1シーベルト(Sv)=1000ミリシーベルト(mSv)=1000000マイクロシーベルト(μSv)

医療被ばく

 医療現場において、放射線による検査や治療は、もはや不可欠なものになっています。X線検査、CT検査などの医療行為によって、日本人は年間平均約2~3mSvの放射線を「被ばく」しています。それでも、病気の早期発見などのメリットのほうが、被ばくによるリスクを大きく上回るので使用されているのです。

 また、ガンの病巣に放射線を照射してガン細胞を死滅させるというように、放射線が人体に与える危険を逆手に取った治療方法もあります。甲状腺のガンに対しては、今回の事故で一番最初に問題になった「放射性ヨウ素」をあえて内服することでガン細胞を死滅させる治療方法もあります。

事故による被ばく

 原子力関連施設から、放射性物質や放射線が外部に漏れることによって、作業員や周辺住民がそれを浴び、被ばくしてしまう事故がこれまでにも何度かありました。そのなかでも、今回の福島原発の事故は、漏出している放射性物質の量、事故の大きさや収束までにかかる時間の長さなどによって、事故レベルはチェルノブイリ事故と並ぶ最悪の「レベル7」とされました。

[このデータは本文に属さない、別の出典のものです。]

(* ===== verification/RefTable.v ===== *)
(** * Reference-counted tables

    The registry keeps five maps from sharing keys to runtimes with a reference
    count.  They follow one protocol: acquiring a key creates the entry or
    takes one more reference, releasing it drops one reference and deletes the
    entry with the last one, and a release without reference panics.  The
    operations are defined once here; the lemmas give the count of every key
    after a sequence of them and the inverse laws behind the registry's
    rollback. *)

From S2P Require Import Prelude.
#[local] Open Scope Z_scope.

Record entry (R : Type) := mkEntry { e_runtime : R; e_refs : Z }.
Arguments mkEntry {R} _ _.
Arguments e_runtime {R} _.
Arguments e_refs {R} _.

Section Table.
Context {K R : Type} `{Countable K}.
Implicit Types (t : gmap K (entry R)) (k : K) (ks : list K).

(** Take one reference to [k], creating the entry with [fresh] when absent. *)
Definition table_acquire t k (fresh : R) : gmap K (entry R) :=
  match t !! k with
  | None => <[k := mkEntry fresh 1]> t
  | Some e => <[k := mkEntry (e_runtime e) (e_refs e + 1)]> t
  end.

(** Drop one reference to [k]; the runtime comes back with the last one and
    [None] is the underflow panic. *)
Definition table_release t k : option (gmap K (entry R) * option R) :=
  match t !! k with
  | None => None
  | Some e =>
      if e_refs e <=? 0 then None
      else if e_refs e - 1 =? 0 then Some (delete k t, Some (e_runtime e))
      else Some (<[k := mkEntry (e_runtime e) (e_refs e - 1)]> t, None)
  end.

(** Release the keys in order, collecting the entries that were deleted. *)
Fixpoint table_releaseAll t ks : option (gmap K (entry R) * list (K * R)) :=
  match ks with
  | [] => Some (t, [])
  | k :: ks =>
      '(t, dropped) ← table_release t k;
      '(t, rest) ← table_releaseAll t ks;
      Some (t, match dropped with Some r => (k, r) :: rest | None => rest end)
  end.

(** ** Counts *)

Definition refs_of t k : Z := from_option e_refs 0 (t !! k).
Definition runtime_of t k : option R := e_runtime <$> t !! k.
Definition occurs k ks : Z := Z.of_nat (length (filter (.= k) ks)).

(** Every entry holds at least one reference. *)
Definition table_ok t : Prop := map_Forall (fun _ e => 1 ≤ e_refs e) t.

Lemma refs_nonneg t k : table_ok t → 0 ≤ refs_of t k.
Proof.
  intros Hok. unfold refs_of. destruct (t !! k) as [e|] eqn:E; simpl; [|lia].
  specialize (Hok _ _ E). simpl in Hok. lia.
Qed.

Lemma refs_pos t k : table_ok t → 0 < refs_of t k ↔ is_Some (t !! k).
Proof.
  intros Hok. unfold refs_of. destruct (t !! k) as [e|] eqn:E; simpl.
  - specialize (Hok _ _ E). simpl in Hok. split; [by eauto|lia].
  - split; [lia|]. by intros [? [=]].
Qed.

Lemma runtime_of_Some t k : is_Some (runtime_of t k) ↔ is_Some (t !! k).
Proof. unfold runtime_of. by rewrite fmap_is_Some. Qed.

Lemma table_eq t t' : table_ok t → table_ok t' →
  (∀ k, refs_of t k = refs_of t' k) → (∀ k, is_Some (t !! k) → runtime_of t k = runtime_of t' k) →
  t = t'.
Proof.
  intros Hok Hok' Hrefs Hrun. apply map_eq. intros k.
  specialize (Hrefs k). specialize (Hrun k).
  pose proof (refs_pos t k Hok) as Hp. pose proof (refs_pos t' k Hok') as Hp'.
  rewrite Hrefs in Hp. unfold refs_of, runtime_of in *.
  destruct (t !! k) as [[r n]|] eqn:E, (t' !! k) as [[r' n']|] eqn:E'; simpl in *.
  - specialize (Hrun (mk_is_Some _ _ eq_refl)). simplify_eq. done.
  - assert (is_Some (@None (entry R))) as [? [=]] by (apply Hp', Hp; eauto).
  - assert (is_Some (@None (entry R))) as [? [=]] by (apply Hp, Hp'; eauto).
  - done.
Qed.

Lemma occurs_nil k : occurs k [] = 0.
Proof. done. Qed.
Lemma occurs_cons k k' ks : occurs k (k' :: ks) = (if decide (k' = k) then 1 else 0) + occurs k ks.
Proof. unfold occurs. rewrite filter_cons. destruct (decide _); simpl; lia. Qed.
Lemma occurs_app k ks ks' : occurs k (ks ++ ks') = occurs k ks + occurs k ks'.
Proof. unfold occurs. rewrite filter_app, length_app. lia. Qed.
Lemma occurs_nonneg k ks : 0 ≤ occurs k ks.
Proof. unfold occurs. lia. Qed.
Lemma occurs_pos k ks : 0 < occurs k ks ↔ k ∈ ks.
Proof.
  induction ks as [|k' ks IH]; [rewrite occurs_nil, elem_of_nil; lia|].
  rewrite occurs_cons, elem_of_cons, <-IH. pose proof (occurs_nonneg k ks).
  destruct (decide (k' = k)) as [-> |]; [split; [auto|lia]|].
  split; [intros ?; right; lia|intros [-> | ?]; [done|lia]].
Qed.

(** ** Acquiring *)

Lemma acquire_lookup t k r k' : table_acquire t k r !! k' =
  if decide (k = k') then Some (mkEntry (default r (runtime_of t k)) (refs_of t k + 1))
  else t !! k'.
Proof.
  unfold table_acquire, runtime_of, refs_of. destruct (t !! k) as [e|] eqn:E;
    (destruct (decide (k = k')) as [<-|]; [by rewrite lookup_insert_eq|by rewrite lookup_insert_ne]).
Qed.

Lemma acquire_ok t k r : table_ok t → table_ok (table_acquire t k r).
Proof.
  intros Hok k' e. rewrite acquire_lookup. destruct (decide _); [|by apply Hok].
  intros [= <-]. pose proof (refs_nonneg t k Hok). simpl. lia.
Qed.

Lemma acquire_refs t k r k' :
  refs_of (table_acquire t k r) k' = refs_of t k' + (if decide (k = k') then 1 else 0).
Proof. unfold refs_of at 1. rewrite acquire_lookup. destruct (decide _) as [<-|]; simpl; [done|].
  fold (refs_of t k'). lia. Qed.

Lemma acquire_runtime t k r k' : runtime_of (table_acquire t k r) k' =
  if decide (k = k') then Some (default r (runtime_of t k)) else runtime_of t k'.
Proof. unfold runtime_of at 1. rewrite acquire_lookup. by destruct (decide _). Qed.

(** ** Releasing *)

Lemma release_lookup t k t' dropped k' : table_release t k = Some (t', dropped) →
  t' !! k' = if decide (k = k')
             then (if refs_of t k - 1 =? 0 then None
                   else (fun e => mkEntry (e_runtime e) (e_refs e - 1)) <$> t !! k)
             else t !! k'.
Proof.
  unfold table_release, refs_of. destruct (t !! k) as [e|] eqn:E; [|done]. simpl.
  destruct (e_refs e <=? 0); [done|]. destruct (e_refs e - 1 =? 0); intros [= <- <-];
    (destruct (decide (k = k')) as [<-|];
      [rewrite ?lookup_delete_eq, ?lookup_insert_eq|rewrite ?lookup_delete_ne, ?lookup_insert_ne]; done).
Qed.

Lemma release_total t k : table_ok t → 0 < refs_of t k → is_Some (table_release t k).
Proof.
  intros Hok Hp. pose proof Hp as [e E]%refs_pos; [|done]. unfold table_release, refs_of in *.
  rewrite E in *. simpl in Hp. destruct (e_refs e <=? 0) eqn:?; bool_hyps; [lia|].
  destruct (_ =? 0); eauto.
Qed.

Lemma release_ok t k t' dropped : table_ok t → table_release t k = Some (t', dropped) → table_ok t'.
Proof.
  intros Hok Hr k' e. rewrite (release_lookup _ _ _ _ k' Hr). destruct (decide _) as [<-|]; [|by apply Hok].
  unfold refs_of. destruct (t !! k) as [e0|] eqn:E; simpl; [|by destruct (Z.eqb (0 - 1) 0)].
  specialize (Hok _ _ E). simpl in Hok.
  destruct (e_refs e0 - 1 =? 0) eqn:?; [done|]. bool_hyps. intros [= <-]. simpl. lia.
Qed.

Lemma release_refs t k t' dropped k' : table_ok t → table_release t k = Some (t', dropped) →
  refs_of t' k' = refs_of t k' - (if decide (k = k') then 1 else 0).
Proof.
  intros Hok Hr. unfold refs_of at 1. rewrite (release_lookup _ _ _ _ k' Hr).
  destruct (decide _) as [<-|]; [|unfold refs_of; lia].
  unfold table_release, refs_of in *. destruct (t !! k) as [e|] eqn:E; [|done]. simpl in *.
  destruct (e_refs e - 1 =? 0) eqn:?; bool_hyps; simpl; lia.
Qed.

Lemma release_runtime t k t' dropped k' : table_release t k = Some (t', dropped) →
  is_Some (t' !! k') → runtime_of t' k' = runtime_of t k'.
Proof.
  intros Hr. unfold runtime_of. rewrite (release_lookup _ _ _ _ k' Hr).
  destruct (decide _) as [<-|]; [|done]. destruct (_ =? 0); [by intros [? [=]]|].
  intros _. by destruct (t !! k).
Qed.

Lemma release_dropped t k t' r : table_release t k = Some (t', Some r) →
  runtime_of t k = Some r ∧ t' !! k = None.
Proof.
  unfold table_release, runtime_of. destruct (t !! k) as [e|]; [|done].
  destruct (_ <=? 0); [done|]. destruct (_ =? 0); [|done]. intros [= <- <-].
  by rewrite lookup_delete_eq.
Qed.

Lemma release_runtime_pos t k t' dropped k' : table_ok t → table_release t k = Some (t', dropped) →
  0 < refs_of t' k' → runtime_of t' k' = runtime_of t k'.
Proof.
  intros Hok Hr Hp. apply (release_runtime _ _ _ _ _ Hr), refs_pos; [|done].
  by eapply release_ok.
Qed.

Lemma release_last t k t' dropped : table_ok t → table_release t k = Some (t', dropped) →
  match dropped with
  | Some r => runtime_of t k = Some r ∧ refs_of t' k = 0
  | None => 0 < refs_of t' k
  end.
Proof.
  intros Hok Hr. unfold refs_of. rewrite (release_lookup _ _ _ _ k Hr), decide_True by done.
  unfold table_release, refs_of, runtime_of in *. destruct (t !! k) as [e|] eqn:E; [|done].
  specialize (Hok _ _ E). simpl in *. destruct (e_refs e <=? 0); [done|].
  destruct (e_refs e - 1 =? 0) eqn:?; bool_hyps; simplify_eq; simpl; [done|lia].
Qed.

(** What a sequence of releases does: every key loses its occurrences, the
    surviving entries keep their runtime, and exactly the entries whose last
    reference went are handed back, each once. *)
Record released t ks t' (dropped : list (K * R)) : Prop := {
  released_ok : table_ok t';
  released_refs k : refs_of t' k = refs_of t k - occurs k ks;
  released_runtime k : is_Some (t' !! k) → runtime_of t' k = runtime_of t k;
  released_dropped k r : (k, r) ∈ dropped ↔
    k ∈ ks ∧ runtime_of t k = Some r ∧ refs_of t k = occurs k ks;
  released_once : NoDup dropped.*1;
}.

Lemma releaseAll_released t ks t' dropped : table_ok t →
  table_releaseAll t ks = Some (t', dropped) → released t ks t' dropped.
Proof.
  revert t t' dropped. induction ks as [|k ks IH]; intros t t' dropped Hok Hall; simpl in Hall.
  { simplify_eq. split; [done| | | |constructor]; intros k; rewrite ?occurs_nil; [lia|done|].
    intros r. rewrite !elem_of_nil. split; [done|by intros [? _]]. }
  destruct (table_release t k) as [[t1 d1]|] eqn:Hr; [|done]. simpl in Hall.
  destruct (table_releaseAll t1 ks) as [[t2 d2]|] eqn:Hrs; [|done]. simplify_eq/=.
  pose proof (release_ok _ _ _ _ Hok Hr) as Hok1.
  pose proof (fun k' => release_refs _ _ _ _ k' Hok Hr) as Href1.
  destruct (IH _ _ _ Hok1 Hrs) as [Hok2 Href2 Hrun2 Hd2 Hnd2].
  pose proof (release_last _ _ _ _ Hok Hr) as Hlast.
  pose proof (fun k' => release_runtime_pos _ _ _ _ k' Hok Hr) as Hrun1.
  assert (Hoccurs : refs_of t1 k = 0 → occurs k ks = 0).
  { intros Hz. pose proof (refs_nonneg _ k Hok2). pose proof (occurs_nonneg k ks).
    specialize (Href2 k). lia. }
  assert (Hpos : ∀ k', k' ∈ ks → refs_of t1 k' = occurs k' ks → runtime_of t1 k' = runtime_of t k').
  { intros k' Hin Heq. apply Hrun1. rewrite Heq. by apply occurs_pos. }
  split.
  - done.
  - intros k'. rewrite occurs_cons, Href2, Href1. lia.
  - intros k' Hk'. rewrite Hrun2 by done. apply (release_runtime _ _ _ _ _ Hr).
    apply runtime_of_Some. rewrite <-Hrun2 by done. by apply runtime_of_Some.
  - intros k' r. rewrite occurs_cons, elem_of_cons. specialize (Hpos k'). specialize (Hd2 k' r).
    specialize (Href1 k'). destruct (decide (k = k')) as [<-|Hne] in Href1 |- *.
    + destruct d1 as [r1|]; rewrite ?elem_of_cons, Hd2.
      * destruct Hlast as [Hr1 Hz]. specialize (Hoccurs Hz).
        split; [|intros (_ & ? & _); left; congruence].
        intros [[= ->]|(Hin & ? & ?)]; [split_and!; [by left|done|lia]|apply occurs_pos in Hin; lia].
      * split; [intros (? & ? & ?); rewrite <-Hpos by done; split_and!; [by left|done|lia]|].
        intros (_ & ? & ?). assert (k ∈ ks) by (apply occurs_pos; lia).
        rewrite Hpos by (done || lia). split_and!; [done|done|lia].
    + assert ((k', r) ∈ (match d1 with Some r => (k, r) :: d2 | None => d2 end) ↔ (k', r) ∈ d2) as ->.
      { destruct d1; [|done]. rewrite elem_of_cons. split; [intros [[=] | ?]; done|by right]. }
      rewrite Hd2. split.
      * intros (? & ? & ?). rewrite <-Hpos by done. split_and!; [by right|done|lia].
      * intros ([-> | ?] & ? & ?); [done|]. rewrite Hpos by (done || lia). split_and!; [done|done|lia].
  - destruct d1 as [r1|]; [|done]. rewrite fmap_cons. constructor; [|done].
    intros ([k' r] & Hkk & Hin)%list_elem_of_fmap. simpl in Hkk. subst k'.
    apply Hd2 in Hin as (Hin & _ & Heq). apply occurs_pos in Hin. destruct Hlast. lia.
Qed.

Lemma releaseAll_total t ks : table_ok t → (∀ k, occurs k ks ≤ refs_of t k) →
  is_Some (table_releaseAll t ks).
Proof.
  revert t. induction ks as [|k ks IH]; intros t Hok Hle; [by eexists|].
  destruct (release_total t k Hok) as [[t1 d] Hr].
  { specialize (Hle k). rewrite occurs_cons, decide_True in Hle by done.
    pose proof (occurs_nonneg k ks). lia. }
  cbn [table_releaseAll]. rewrite Hr. simpl.
  destruct (IH t1) as [[t2 d2] ->]; [by eapply release_ok| |by eexists].
  intros k'. specialize (Hle k'). rewrite occurs_cons in Hle. rewrite (release_refs _ _ _ _ k' Hok Hr). lia.
Qed.

(** Releasing what was acquired on top of [t] restores [t]: the counts come
    back, and the runtimes of [t] were never replaced. *)
Definition extends t ks t' : Prop :=
  table_ok t' ∧ (∀ k, refs_of t' k = refs_of t k + occurs k ks) ∧
  (∀ k r, runtime_of t k = Some r → runtime_of t' k = Some r).

Lemma extends_refl t : table_ok t → extends t [] t.
Proof. intros Hok. split_and!; [done| |done]. intros k. rewrite occurs_nil. lia. Qed.

Lemma extends_acquire t ks t' k r : extends t ks t' →
  extends t (ks ++ [k]) (table_acquire t' k r).
Proof.
  intros (Hok & Hrefs & Hrun). split_and!.
  - by apply acquire_ok.
  - intros k'. rewrite acquire_refs, Hrefs, occurs_app, occurs_cons, occurs_nil. lia.
  - intros k' r' Hr'. rewrite acquire_runtime. destruct (decide _) as [<-|]; [|by apply Hrun].
    by rewrite (Hrun _ _ Hr').
Qed.

Lemma extends_trans t ks t' ks' t'' : extends t ks t' → extends t' ks' t'' →
  extends t (ks ++ ks') t''.
Proof.
  intros (_ & Hrefs & Hrun) (Hok & Hrefs' & Hrun'). split_and!; [done| |eauto].
  intros k. rewrite Hrefs', Hrefs, occurs_app. lia.
Qed.

Lemma extends_one t k r : table_ok t → extends t [k] (table_acquire t k r).
Proof. intros Hok. apply (extends_acquire t []). by apply extends_refl. Qed.

Lemma extends_release t ks t' : table_ok t → extends t ks t' →
  ∃ dropped, table_releaseAll t' ks = Some (t, dropped).
Proof.
  intros Hok (Hok' & Hrefs & Hrun).
  destruct (releaseAll_total t' ks Hok') as [[t2 d] Hall].
  { intros k. rewrite Hrefs. pose proof (refs_nonneg t k Hok). lia. }
  exists d. rewrite Hall. do 2 f_equal.
  destruct (releaseAll_released _ _ _ _ Hok' Hall) as [Hok2 Href2 Hrun2 _ _].
  apply table_eq; [done..| |].
  - intros k. rewrite Href2, Hrefs. lia.
  - intros k Hk. rewrite Hrun2 by done.
    assert (is_Some (t !! k)) as Hkt.
    { apply refs_pos; [done|]. apply refs_pos in Hk; [|done]. rewrite Href2, Hrefs in Hk. lia. }
    apply runtime_of_Some in Hkt as [r Hr]. rewrite Hr. by apply Hrun.
Qed.
End Table.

 被ばくの量を説明する際に、よく医療被ばくとの比較がなされますが、これはナンセンスです。なぜなら、医療被ばくは、明らかな目的と利益があるものであり、医療従事者はムダな被ばくは抑えるように常に心がけています。
 いっぽう事故による被ばくには、メリットはまったくありません。絶対に起きてはいけないことが起きているのであり、その量がCT検査1回量より多いか少ないか、というような議論は成り立ちませんし、量が少ないからといって免責されるわけでもありません。そういう意味で、とても重大な問題といえるでしょう。

 とはいえ、今回の事故によって漏れ出した大気中の放射線量は、現時点では原発避難区域の外で生活するかぎりにおいては心配ない量ですから、その点は安心してください。